• Task statement: Below is a listing from which only part is wanted; return exactly the lines from the one with "destruct o as" up to and including the one with "clear -HF Hr.".

Data section Block Start

(** One level: if every operand converts with its meaning, so does the expression. *)
Lemma Expression_Normalize_ok PN e :
  (∀ a x, a ∈ expr_operands e → x ∈ a → ∃ ts, convertToTerms PN x = Ok ts ∧ existsb (forallb ev) ts = sem_eq atoms true x) →
  ∃ r, Expression_Normalize PN e = Ok r ∧ sem_dnf ev (x_Or r) = sem_expr atoms true e.
Proof.
  intros Hop.
  assert (∀ c, (and_operands c) ∈ expr_operands e →
    ∃ cs, AndExpression_Normalize PN c = Ok cs ∧
      existsb (λ c, forallb ev (a_Terms c)) cs = forallb (sem_eq atoms true) (and_operands c)) as Hand.
  { intros c Hc. unfold AndExpression_Normalize.
    destruct (mapM_result_Ok (convertToTerms PN) (and_operands c)) as (ts & -> & HF).
    { intros x Hx. destruct (Hop _ _ Hc Hx) as (t & ? & _). by exists t. }
    bind_step. eexists. split; [done|]. rewrite sem_cross_product.
    assert (∀ x, x ∈ and_operands c → ∀ t, convertToTerms PN x = Ok t →
      existsb (forallb ev) t = sem_eq atoms true x) as Hx.
    { intros x Hx t Ht. destruct (Hop _ _ Hc Hx) as (t' & Ht' & <-). congruence. }
    clear -HF Hx. revert Hx. generalize (and_operands c) as l, HF. intros l HF'. clear HF.
    induction HF' as [|x t l ts Hxt HF IH]; intros Hx; cbn; [done|]. rewrite (Hx x) by (set_solver || done). rewrite IH; [done|set_solver]. }
  rewrite sem_expr_operands. unfold sem_operands, Expression_Normalize, OrExpression_Normalize.
  unfold expr_operands in *. set (cs := or_operands (e_Or e)) in *.
  destruct (mapM_result_Ok (AndExpression_Normalize PN) cs) as (ys & -> & HF).
  { intros c Hc. destruct (Hand c) as (y & ? & _); [by apply (list_elem_of_fmap_2 and_operands)|]. by exists y. }
  bind_step. eexists. split; [done|]. unfold sem_dnf. cbn [x_Or o_Terms]. rewrite existsb_map.
  assert (∀ c, c ∈ cs → ∀ y, AndExpression_Normalize PN c = Ok y → existsb (λ c, forallb ev (a_Terms c)) y =
    forallb (sem_eq atoms true) (and_operands c)) as Hc.
  { intros c Hc y Hy. destruct (Hand c) as (y' & Hy' & <-); [by apply (list_elem_of_fmap_2 and_operands)|]. congruence. }
  clear -HF Hc. induction HF as [|c y cs ys Hcy HF IH]; cbn [concat existsb]; [done|].
  rewrite existsb_app, (Hc c) by (set_solver || done). rewrite IH; [done|set_solver].
Qed.

(** ** Leaves *)

Lemma range_not_address v : range_var v = true → address_var v = false.
Proof.
  unfold range_var, address_var, is_ident. rewrite orb_true_iff. intros H0.
  apply bool_decide_eq_false. intros Hv. rewrite !elem_of_cons, elem_of_nil in Hv.
  destruct Hv as [->|[->|[->|[] ] ] ]; by vm_compute in H0; destruct H0.
Qed.

Lemma lowerValue_range v w : range_var v = true → lowerValue v w = Ok w.
Proof. intros Hv%range_not_address. unfold lowerValue. by rewrite Hv. Qed.

Lemma lowerValue_safe v w : negb (address_var v) || (match v_String w with Some _ => true | None => false end) = true →
  ∃ w', lowerValue v w = Ok w'.
Proof.
  unfold lowerValue. destruct (address_var v); simpl; [|by eexists]. destruct (v_String w); [by eexists|done].
Qed.

Lemma address_valued_var v : address_valued v = address_var v.
Proof.
  apply eq_true_iff_eq. unfold address_valued, address_var. rewrite !orb_true_iff, !bool_decide_eq_true.
  rewrite !elem_of_cons, elem_of_nil. unfold KeyAttributeKey, OwnerAttributeKey, CreatorAttributeKey. tauto.
Qed.

(** Lowering a literal is what the meaning asks for. *)
Lemma lowerValue_literal v w w' : lowerValue v w = Ok w' → equals_one atoms v [w] = at_eq atoms v w'.
Proof.
  unfold equals_one, lowerValue, literal. cbn [omap list_omap]. rewrite address_valued_var. destruct (address_var v).
  - destruct w as [[s|] n]; [|done]. intros [= <-]. cbn. by rewrite orb_false_r.
  - intros [= <-]. cbn. by rewrite orb_false_r.
Qed.

Lemma existsb_omap_Some {B C} (f : C → bool) (g : B → C) h l : (∀ x, h x = Some (g x)) →
  existsb f (omap h l) = existsb f (map g l).
Proof. intros Hg. induction l as [|x l IH]; cbn; [done|]. rewrite Hg. cbn. by rewrite IH. Qed.

Lemma Inclusion_Normalize_literals i : equals_one atoms (in_Var i) (listed (in_Values i)) =
  existsb (at_eq atoms (in_Var i)) (listed (in_Values (Inclusion_Normalize i))).
Proof.
  destruct i as [v b [ss ns]]. unfold equals_one, Inclusion_Normalize, literal. cbn [in_Var in_Values in_IsNot vs_Strings].
  rewrite address_valued_var. destruct (address_var v); cbn [in_Values].
  - unfold listed. cbn [vs_Strings vs_Numbers]. destruct ss as [|s ss]; cbn [map].
    + induction ns as [|n ns IH]; [done|]. exact IH.
    + change (omap ?h (?x :: ?l)) with (omap h (map text (s :: ss))).
      change (text (ToLower s) :: ?l) with (map text (map ToLower (s :: ss))). rewrite map_map.
      generalize (s :: ss). intros l. induction l as [|t l IH]; [done|]. cbn. by rewrite IH.
  - rewrite (existsb_omap_Some _ (λ w, w)) by done. by rewrite map_id.
Qed.

(** A well-formed leaf normalises, with its meaning. *)
Lemma leaf_Normalize_ok x : leaf_ok x = true → eqe_Paren x = None →
  ∃ t, EqualExpr_Normalize x = Ok t ∧ term_means atoms t = leaf_sem atoms true x.
Proof.
  unfold leaf_ok. intros [Hw Hs]%andb_true_iff Hp. destruct x as [p a i lt le gt ge g]. cbn in Hp. subst p.
  destruct a as [[v b w]|], i as [[v' b' w']|], lt as [[v1 w1]|], le as [[v2 w2]|], gt as [[v3 w3]|], ge as [[v4 w4]|], g as [[v5 b5 w5]|];
    try discriminate Hw; cbn [EqualExpr_Normalize leaf_sem].
  - destruct (lowerValue_safe v w Hs) as [z Hz]. unfold Equality_Normalize. cbn [eq_Var eq_Value eq_IsNot]. rewrite Hz.
    eexists. split; [done|]. unfold says. by rewrite (lowerValue_literal _ _ _ Hz).
  - eexists. split; [done|]. unfold says. rewrite Inclusion_Normalize_literals. cbn [term_means t_Assign t_Inclusion].
    unfold Inclusion_Normalize. by destruct (address_var _).
  - unfold LessThan_Normalize. cbn. apply andb_true_iff in Hw as [Hr _]. rewrite lowerValue_range by exact Hr. by eexists.
  - unfold LessOrEqualThan_Normalize. cbn. apply andb_true_iff in Hw as [Hr _]. rewrite lowerValue_range by exact Hr. by eexists.
  - unfold GreaterThan_Normalize. cbn. apply andb_true_iff in Hw as [Hr _]. rewrite lowerValue_range by exact Hr. by eexists.
  - unfold GreaterOrEqualThan_Normalize. cbn. apply andb_true_iff in Hw as [Hr _]. rewrite lowerValue_range by exact Hr. by eexists.
  - by eexists.
Qed.

Lemma says_negb pos b test : says pos (negb b) test = says (negb pos) b test.
Proof. by destruct pos, b, test. Qed.

(** It inverts to a well-formed leaf that means its negation. *)
Lemma leaf_invert_ok x : leaf_ok x = true → eqe_Paren x = None →
  ∃ y, EqualExpr_invert x = Ok y ∧ eqe_Paren y = None ∧ EqualExpr_all leaf_ok y = true ∧
    ∀ pos, leaf_sem atoms pos y = leaf_sem atoms (negb pos) x.
Proof.
  unfold leaf_ok. intros [Hw Hs]%andb_true_iff Hp. destruct x as [p a i lt le gt ge g]. cbn in Hp. subst p.
  destruct a, i, lt, le, gt, ge, g; try discriminate Hw; eexists; (split; [reflexivity|]); (split; [reflexivity|]);
    (split; [apply andb_true_iff; split; [exact Hw|exact Hs]|]); intros pos; first [apply says_negb|by destruct pos].
Qed.

(** ** Inversion *)

Definition inverse (x y : EqualExpr) : Prop :=
  EqualExpr_all leaf_ok y = true ∧ EqualExpr_depth y = EqualExpr_depth x ∧ ∀ pos, sem_eq atoms pos y = sem_eq atoms (negb pos) x.

Lemma EqualExpr_invert_ok x : EqualExpr_all leaf_ok x = true → ∃ y, EqualExpr_invert x = Ok y ∧ inverse x y.
Proof.
  intros Hx. pose proof (all_cases _ _ Hx) as [(p & -> & Hp)|[Hn Hl]].
  - exists (paren_expr (Paren_invert p)). split; [done|]. destruct p as [b n]. split; [exact Hp|]. split; [done|].
    intros pos. change (sem_expr atoms (xorb (negb b) pos) n = sem_expr atoms (xorb b (negb pos)) n). by destruct b, pos.
  - destruct (leaf_invert_ok _ Hl Hn) as (y & Hy & Hny & Hay & Hsem). exists y. split; [done|]. split; [done|]. split.
    + destruct x as [[p|] ? ? ? ? ? ? ?], y as [[q|] ? ? ? ? ? ? ?]; done.
    + intros pos. rewrite !sem_leaf by done. apply Hsem.
Qed.

(** The operands of an inverted conjunction: one disjunct per operand. *)
Lemma AndExpression_invert_ok c : forallb (EqualExpr_all leaf_ok) (and_operands c) = true →
  ∃ o ys, AndExpression_invert c = Ok o ∧ expr_operands (mkExpression o) = map (λ y, [y]) ys ∧
    Forall2 inverse (and_operands c) ys.
Proof.
  destruct c as [l r]. unfold and_operands. cbn [and_Left and_Right forallb]. intros [Hl Hr]%andb_true_iff.
  destruct (EqualExpr_invert_ok _ Hl) as (y & Hy & Hiy).
  destruct (mapM_result_Ok AndRHS_invert r) as (zs & Hzs & HF).
  { intros [x] Hx. rewrite forallb_map in Hr. pose proof (forallb_elem _ _ _ Hr Hx) as Hax.
    destruct (EqualExpr_invert_ok _ Hax) as (y' & Hy' & _). cbn in *. unfold AndRHS_invert. cbn. rewrite Hy'. by eexists. }
  exists (mkOrExpression (mkAndExpression y []) zs), (y :: map (λ z, and_Left (orhs_Expr z)) zs).
  unfold AndExpression_invert. cbn [and_Left and_Right]. rewrite Hy. bind_step. rewrite Hzs.
  split; [done|]. rewrite forallb_map in Hr. clear Hzs Hl Hy.
  assert (map and_operands (map orhs_Expr zs) = map (λ y, [y]) (map (λ z, and_Left (orhs_Expr z)) zs) ∧
    Forall2 inverse (map arhs_Expr r) (map (λ z, and_Left (orhs_Expr z)) zs)) as [Hops Hinv].
  { revert Hr. induction HF as [|[x] z r zs Hxz HF IH]; intros Hr; [done|]. cbn [forallb map arhs_Expr] in *.
    apply andb_true_iff in Hr as [Hx Hr]. destruct (EqualExpr_invert_ok _ Hx) as (y' & Hy' & Hiy').
    unfold AndRHS_invert in Hxz. cbn [arhs_Expr] in Hxz. rewrite Hy' in Hxz. cbn in Hxz. injection Hxz as <-.
    destruct (IH Hr) as [IH1 IH2]. cbn [map orhs_Expr and_Left]. split; [by rewrite IH1|by constructor]. }
  split; [|by constructor]. unfold expr_operands, or_operands. cbn [e_Or or_Left or_Right map]. by rewrite Hops.
Qed.

(** A conjunction turned into parentheses around its inverse. *)
Definition wrapped (c : AndExpression) (q : EqualExpr) : Prop :=
  ∃ n ys, q = paren_expr (mkParen false n) ∧ expr_operands n = map (λ y, [y]) ys ∧ Forall2 inverse (and_operands c) ys.

Lemma wrap_inverted_ok c : forallb (EqualExpr_all leaf_ok) (and_operands c) = true → ∃ q, wrap_inverted c = Ok q ∧ wrapped c q.
Proof.
  intros Hc. destruct (AndExpression_invert_ok _ Hc) as (o & ys & Ho & Hops & HF). unfold wrap_inverted. rewrite Ho.
  eexists. split; [done|]. by exists (mkExpression o), ys.
Qed.

Lemma OrExpression_invert_ok o : forallb (λ c, forallb (EqualExpr_all leaf_ok) (and_operands c)) (or_operands o) = true →
  ∃ a, OrExpression_invert o = Ok a ∧ Forall2 wrapped (or_operands o) (and_operands a).
Proof.
  destruct o as [l r]. unfold or_operands, OrExpression_invert. cbn [or_Left or_Right forallb]. intros [Hl Hr]%andb_true_iff.
  rewrite forallb_map in Hr. destruct (wrap_inverted_ok _ Hl) as (q & -> & Hq). bind_step.
  destruct (mapM_result_Ok OrRHS_invert r) as (zs & -> & HF).
  { intros [c] Hx. pose proof (forallb_elem _ _ _ Hr Hx) as Hc. destruct (wrap_inverted_ok _ Hc) as (q' & Hq' & _).
    unfold OrRHS_invert. cbn [orhs_Expr] in *. rewrite Hq'. by eexists. }
  eexists. split; [done|]. unfold and_operands. cbn [and_Left and_Right]. constructor; [done|].
  clear -HF Hr. induction HF as [|[c] z r zs Hcz HF IH]; cbn [map]; [constructor|]. cbn [forallb] in Hr.
  apply andb_true_iff in Hr as [Hc Hr]. constructor; [|by apply IH]. cbn [orhs_Expr] in *.
  destruct (wrap_inverted_ok _ Hc) as (q' & Hq' & Hw). unfold OrRHS_invert in Hcz. cbn [orhs_Expr] in Hcz.
  rewrite Hq' in Hcz. cbn in Hcz. by injection Hcz as <-.
Qed.

(** The meaning and the size of a disjunction of inverted operands. *)
Lemma sem_inverse xs ys : Forall2 inverse xs ys →
  existsb (forallb (sem_eq atoms true)) (map (λ y, [y]) ys) = existsb (sem_eq atoms false) xs.
Proof.
  induction 1 as [|x y xs ys (_ & _ & Hs) HF IH]; cbn; [done|]. rewrite IH, andb_true_r. by rewrite Hs.
Qed.

Lemma inverse_elem xs ys y : Forall2 inverse xs ys → y ∈ ys → ∃ x, x ∈ xs ∧ inverse x y.
Proof. apply Forall2_in_r. Qed.

Lemma expr_depth_le e k : (∀ a x, a ∈ expr_operands e → x ∈ a → (EqualExpr_depth x ≤ k)%nat) → (Expression_depth e ≤ k)%nat.
Proof.
  assert (∀ c, (∀ x, x ∈ and_operands c → (EqualExpr_depth x ≤ k)%nat) → (AndExpression_depth c ≤ k)%nat) as Hand.
  { intros [l r] Hx. unfold and_operands in Hx. cbn [and_Left and_Right] in Hx.
    change (AndExpression_depth (mkAndExpression l r)) with (Nat.max (EqualExpr_depth l) (list_max (map AndRHS_depth r))).
    apply Nat.max_lub; [apply Hx, elem_of_cons; by left|]. apply list_max_le, Forall_forall.
    intros n (z & -> & Hz)%list_elem_of_fmap. destruct z as [x]. apply Hx, elem_of_cons. right.
    by apply (list_elem_of_fmap_2 arhs_Expr _ (mkAndRHS x)). }
  destruct e as [[c rs]]. unfold expr_operands, or_operands. cbn [e_Or or_Left or_Right map]. intros Hx.
  change (Expression_depth (mkExpression (mkOrExpression c rs))) with
    (Nat.max (AndExpression_depth c) (list_max (map OrRHS_depth rs))).
  apply Nat.max_lub; [apply Hand; intros x; apply Hx, elem_of_cons; by left|]. apply list_max_le, Forall_forall.
  intros n (z & -> & Hz)%list_elem_of_fmap. destruct z as [d]. apply Hand. intros x. apply Hx, elem_of_cons. right.
  apply (list_elem_of_fmap_2 and_operands), (list_elem_of_fmap_2 orhs_Expr _ (mkOrRHS d)). done.
Qed.

(** The operands an inverted expression has: inverses, or parentheses around
    disjunctions of inverses. *)
Definition inverted_operand (e : Expression) (q : EqualExpr) : Prop :=
  (∃ a x, a ∈ expr_operands e ∧ x ∈ a ∧ inverse x q) ∨ (∃ c, and_operands c ∈ expr_operands e ∧ wrapped c q).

Data section Block End

• Exercise solution:
  destruct o as [l r]. unfold or_operands, OrExpression_invert. cbn [or_Left or_Right forallb]. intros [Hl Hr]%andb_true_iff.
  rewrite forallb_map in Hr. destruct (wrap_inverted_ok _ Hl) as (q & -> & Hq). bind_step.
  destruct (mapM_result_Ok OrRHS_invert r) as (zs & -> & HF).
  { intros [c] Hx. pose proof (forallb_elem _ _ _ Hr Hx) as Hc. destruct (wrap_inverted_ok _ Hc) as (q' & Hq' & _).
    unfold OrRHS_invert. cbn [orhs_Expr] in *. rewrite Hq'. by eexists. }
  eexists. split; [done|]. unfold and_operands. cbn [and_Left and_Right]. constructor; [done|].
  clear -HF Hr. induction HF as [|[c] z r zs Hcz HF IH]; cbn [map]; [constructor|]. cbn [forallb] in Hr.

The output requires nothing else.